Trump landed at a U.S. air base in Tokyo early on November 5 after flying in from Hawaii, where he met with U.S. troops and visited the site of the December 7, 1941, Japanese attack on Pearl Harbor.
Trump said he expects to meet with Putin at some point during his Asia journey, which will also take him to South Korea, China, Vietnam, and the Philippines.
"I think it's expected we'll meet with Putin, yeah,” Trump told reporters.
“We want Putin's help on North Korea, and we'll be meeting with a lot of different leaders," he said.
He added that North Korea was a "big problem for our country and for the world, and we want to get it solved."
One possible location for a meeting would be the Asia-Pacific Economic Cooperation (APEC) forum in Danang, Vietnam, on November 10-11.
The North Korean nuclear crisis is likely to be the main topic of talks with leaders during Trump’s Asia trip, starting with Japanese Prime Minister Shinzo Abe.
Before holding talks, the president played a round of golf with Abe and Hideki Matsuyama, one of the world’s top professionals, at Kasumigaseki Golf Club.
Abe and Trump also had played golf in February at the president's Mar-a-Lago resort in Florida.
While at the Yokota Air Base in western Tokyo, Trump and his wife, Melania, met with some of the 50,000 U.S. troops who are stationed in Japan.
In a speech to service members, Trump said that "Japan is a treasured partner and crucial ally of the U.S." and he spoke of American military strength.
He did not mention North Korea by name but warned of crossing the "most fearsome fighting force in the history of our world."
"Together with our allies, America's warriors are prepared to defend our nation using the full range of our unmatched capabilities.
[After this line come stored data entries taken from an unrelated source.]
Record region_promises (ops : region_ops) (J K : S → Prop) (C : candidate → S → Prop) : Prop := {
  provision_keeps : keeps_state J (provision_once ops);
  cleanup_keeps : ∀ r, keeps_state J (cleanup_region ops r);
  cleanup_total : ∀ r, no_exception (is_exception ops) J (cleanup_region ops r);
  candidates_keep : ∀ s, J s → J (region_candidates ops s).1 ∧
    ∀ g, (region_candidates ops s).2 = Ok g → Forall (good_probe J C) g;
  switch_keeps : ∀ r l s, J s → C (r, l) s → J (switch_region ops r l s).1;
  switch_total : ∀ r l, no_exception (is_exception ops) (λ s, J s ∧ C (r, l) s) (switch_region ops r l);
  restores : ∀ s, J s → K (restore_region ops s).1;
}.

Section RegionProtocol.
Context (ops : region_ops) (J K : S → Prop) (C : candidate → S → Prop).
Hypothesis promises : region_promises ops J K C.

Lemma restore_follows {A} p0 (P : S → phase → Prop) x (Q : A → S → phase → Prop) :
  (∀ s ph, P s ph → J s ∧ (ph = Cleaned ∨ is_tried ph)) →
  follows p0 P (restore ops ;;; raise x) Q (ends_restored (is_exception ops) K).
Proof using promises.
  intros HP. apply (follows_bind _ _ _ _ (λ _ s ph, ph = Restored ∧ K s)).
  - apply follows_record. intros s ph Hph. destruct (HP s ph Hph) as [HJ Hor]. exists Restored.
    split; [by destruct Hor as [->|[r ->]]|]. pose proof (restores _ _ _ _ promises s HJ) as HK.
    destruct (restore_region ops s) as [? [?|?]]; simpl in *; [done|by left].
  - intros _. apply follows_raise. intros s ph [-> ?]. by left.
Qed.

Lemma attempt_follows p0 region :
  follows p0 (λ s ph, J s ∧ ph = Placed region) (attempt ops region)
    (λ r s ph, J s ∧ match r with None => is_tried ph | Some _ => ph = Cleaned end)
    (ends_restored (is_exception ops) K).
Proof using promises.
  unfold attempt. apply (follows_try _ _ _ _ _ _ (λ _ s ph, J s ∧ ph = Tried region)).
  - apply (follows_bind _ _ _ _ (λ _ s ph, J s ∧ ph = Tried region)).
    + apply follows_record. intros s ph [HJ ->]. eexists. split; [reflexivity|].
      pose proof (provision_keeps _ _ _ _ promises s HJ). by destruct (provision_once ops s) as [? [?|?]].
    + intros _. apply follows_ret. intros s ph [? ->]. split; [done|]. by exists region.
  - intros x _. destruct (is_capacity_error ops x); simpl.
    + apply (follows_bind _ _ _ _ (λ _ s ph, J s ∧ ph = Cleaned)); [|intros _; by apply follows_ret].
      apply follows_record. intros s ph [HJ ->]. exists Cleaned. simpl. rewrite decide_True by done. split; [done|].
      pose proof (cleanup_keeps _ _ _ _ promises region s HJ).
      pose proof (cleanup_total _ _ _ _ promises region s HJ).
      destruct (cleanup_region ops region s) as [? [?|?]]; simpl in *; [done|by right].
    + apply restore_follows. intros s ph [? ->]. split; [done|]. right. by exists region.
  - intros x s ph Hx _. by right.
Qed.

Lemma restoring_follows {A} p0 (m : act S E A) (Q : A → S → Prop) :
  (∀ s, J s → J (m s).1 ∧ ∀ a, (m s).2 = Ok a → Q a (m s).1) →
  follows p0 (λ s ph, J s ∧ ph = Cleaned) (restoring ops (record Probe m))
    (λ a s ph, J s ∧ Q a s ∧ ph = Cleaned) (ends_restored (is_exception ops) K).
Proof using promises.
  intros Hm. unfold restoring. apply (follows_try _ _ _ _ _ _ (λ _ s ph, J s ∧ ph = Cleaned)).
  - apply follows_record. intros s ph [HJ ->]. eexists. split; [reflexivity|].
    destruct (Hm s HJ) as [HJ' HQ]. destruct (m s) as [? [?|?]]; simpl in *; auto.
  - intros x _. apply restore_follows. intros s ph [? ->]. auto.
  - intros x s ph Hx _. by right.
Qed.

Lemma region_loop_follows p0 g tried last_error :
  Forall (good_probe J C) g →
  follows p0 (λ s ph, J s ∧ ph = Cleaned) (region_loop ops g tried last_error)
    (λ _ s ph, J s ∧ is_tried ph) (ends_restored (is_exception ops) K).
Proof using promises.
  intros Hg. revert tried last_error. induction Hg as [|p g Hp _ IH]; intros tried last_error; cbn [region_loop].
  { apply restore_follows. intros s ph [? ->]. auto. }
  apply (follows_bind _ _ _ _ (λ a s ph, J s ∧ match a with Some c => C c s | None => True end ∧ ph = Cleaned)).
  { apply (restoring_follows p0 p (λ a s, match a with Some c => C c s | None => True end)).
    intros s HJ. destruct (Hp s HJ) as [? Hc]. split; [done|]. intros [c|] Hc'; auto. }
  intros [[r l]|]; [|eapply follows_pre; [apply IH|]; naive_solver].
  apply (follows_bind _ _ _ _ (λ _ s ph, J s ∧ ph = Placed (Some r))).
  - apply follows_record. intros s ph (HJ & HC & ->). eexists. split; [reflexivity|].
    pose proof (switch_keeps _ _ _ _ promises r l s HJ HC).
    pose proof (switch_total _ _ _ _ promises r l s (conj HJ HC)).
    destruct (switch_region ops r l s) as [? [?|?]]; simpl in *; [done|by right].
  - intros _. eapply follows_bind; [apply attempt_follows|]. intros [exc|]; [apply IH|].
    apply follows_ret. auto.
Qed.

Lemma region_fallback_follows original_region :
  follows (Placed original_region) (λ s ph, J s ∧ ph = Placed original_region)
    (provision_with_region_fallback ops original_region)
    (λ _ s ph, J s ∧ is_tried ph) (ends_restored (is_exception ops) K).
Proof using promises.
  unfold provision_with_region_fallback. eapply follows_bind; [apply attempt_follows|].
  intros [exc|]; [|by apply follows_ret].
  eapply follows_bind; [apply (restoring_follows _ _ (λ g _, Forall (good_probe J C) g))|].
  { intros s HJ. destruct (candidates_keep _ _ _ _ promises s HJ). auto. }
  intros g st ph Hph (HJ & Hg & ->). by apply (region_loop_follows _ g [] (Some exc) Hg st Cleaned).
Qed.

End RegionProtocol.

Lemma region_fallback_spec ops J K C original_region s :
  region_promises ops J K C →
  J s →
  let r := provision_with_region_fallback ops original_region (s, []) in
  ∃ ph, phase_after (Placed original_region) r.1.2 = Some ph ∧
    match r.2 with
    | Ok _ => J r.1.1 ∧ is_tried ph
    | Err x => is_exception ops x = true → ph = Restored ∧ K r.1.1
    end.
Proof.
  intros Hpr HJ r.
  destruct (region_fallback_follows ops J K C Hpr original_region (s, []) (Placed original_region)) as (ph & Hph & Hr);
    [done..|]. fold r in Hph, Hr. exists ph. split; [done|].
  destruct r.2 as [a|x]; [done|]. intros Hx. destruct Hr as [?|Hr]; [done|congruence].
Qed.

(** Region fallback follows its protocol: the configured region is tried
    first; a region is cleaned up after its capacity error and before any other
    region is probed or switched to; candidates are probed only once the region
    before them is exhausted; nothing is called after the original placement was
    restored. When the loop returns, the cluster is provisioned in the last
    placement and nothing was restored; when it raises an [Exception], whatever
    failed, the original placement was restored last. *)
Theorem region_fallback_restores ops J K C original_region s :
  region_promises ops J K C →
  J s →
  let r := provision_with_region_fallback ops original_region (s, []) in
  ∃ ph, phase_after (Placed original_region) r.1.2 = Some ph ∧
    match r.2 with
    | Ok _ => J r.1.1 ∧ is_tried ph
    | Err x => is_exception ops x = true → ph = Restored ∧ K r.1.1
    end.
Proof. apply region_fallback_spec. Qed.

Lemma sum_list_decreases (f f' : nat → nat) l i :
  i ∈ l → (∀ j, f' j ≤ f j) → f' i < f i → sum_list_with f' l < sum_list_with f l.
Proof.
  intros Hi Hle Hlt.
  assert (∀ l, sum_list_with f' l ≤ sum_list_with f l) as Hl.
  { intros l'. induction l' as [|j l' IH]; simpl; [done|]. specialize (Hle j). lia. }
  induction l as [|j l IH]; simpl; [set_solver|].
  apply elem_of_cons in Hi as [->|Hi]; [specialize (Hl l)|specialize (Hle j); specialize (IH Hi)]; lia.
Qed.

(** The same promises for the multi-DC loop; [n] is the number of DCs and [k]
    bounds the probes of one DC. *)
Record dc_promises (ops : dc_ops) (n k : nat) (J K : S → Prop) (C : candidate → S → Prop) : Prop := {
  dc_provision_keeps : keeps_state J (dc_provision_once ops);
  dc_cleanup_keeps : keeps_state J (dc_cleanup ops);
  dc_cleanup_total : no_exception (dc_is_exception ops) J (dc_cleanup ops);
  dc_candidates_keep : ∀ dc s, J s → J (dc_candidates ops dc s).1 ∧
    ∀ g, (dc_candidates ops dc s).2 = Ok g → Forall (good_probe J C) g ∧ length g ≤ k;
  dc_switch_keeps : ∀ dc r l s, dc < n → J s → C (r, l) s → J (switch_dc_region ops dc r l s).1;
  dc_switch_total : ∀ dc r l, dc < n →
    no_exception (dc_is_exception ops) (λ s, J s ∧ C (r, l) s) (switch_dc_region ops dc r l);
  dc_restores : ∀ s, J s → K (dc_restore ops s).1;
  dc_index_bound : ∀ s x dc, J s → failed_dc_index ops s x = Some dc → dc < n;
}.

Section DcProtocol.
Context (ops : dc_ops) (n k : nat) (J K : S → Prop) (C : candidate → S → Prop).
Hypothesis promises : dc_promises ops n k J K C.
No one -- no dictator, no regime and no nation -- should underestimate, ever, American resolve," Trump told the troops.
Japan’s leader has been a strong ally in support of Trump’s hard-line policy toward Pyongyang.
"Trump only has to play golf in Japan, as he knows Japan will follow [the United States] whatever happens. Everything has been sorted out beforehand," Tetsuro Kato, political scientist at Tokyo's Hitotsubashi University, told the AFP news agency.
Trump will also travel to South Korea for talks with President Moon Jae-in, who has generally pressed for a diplomatic, rather than military, solution to the North Korean nuclear crisis.
Trump at one point called Moon’s policy “appeasement,” angering many within the South Korean administration.
After South Korea, Trump will travel to China, Vietnam, and the Philippines.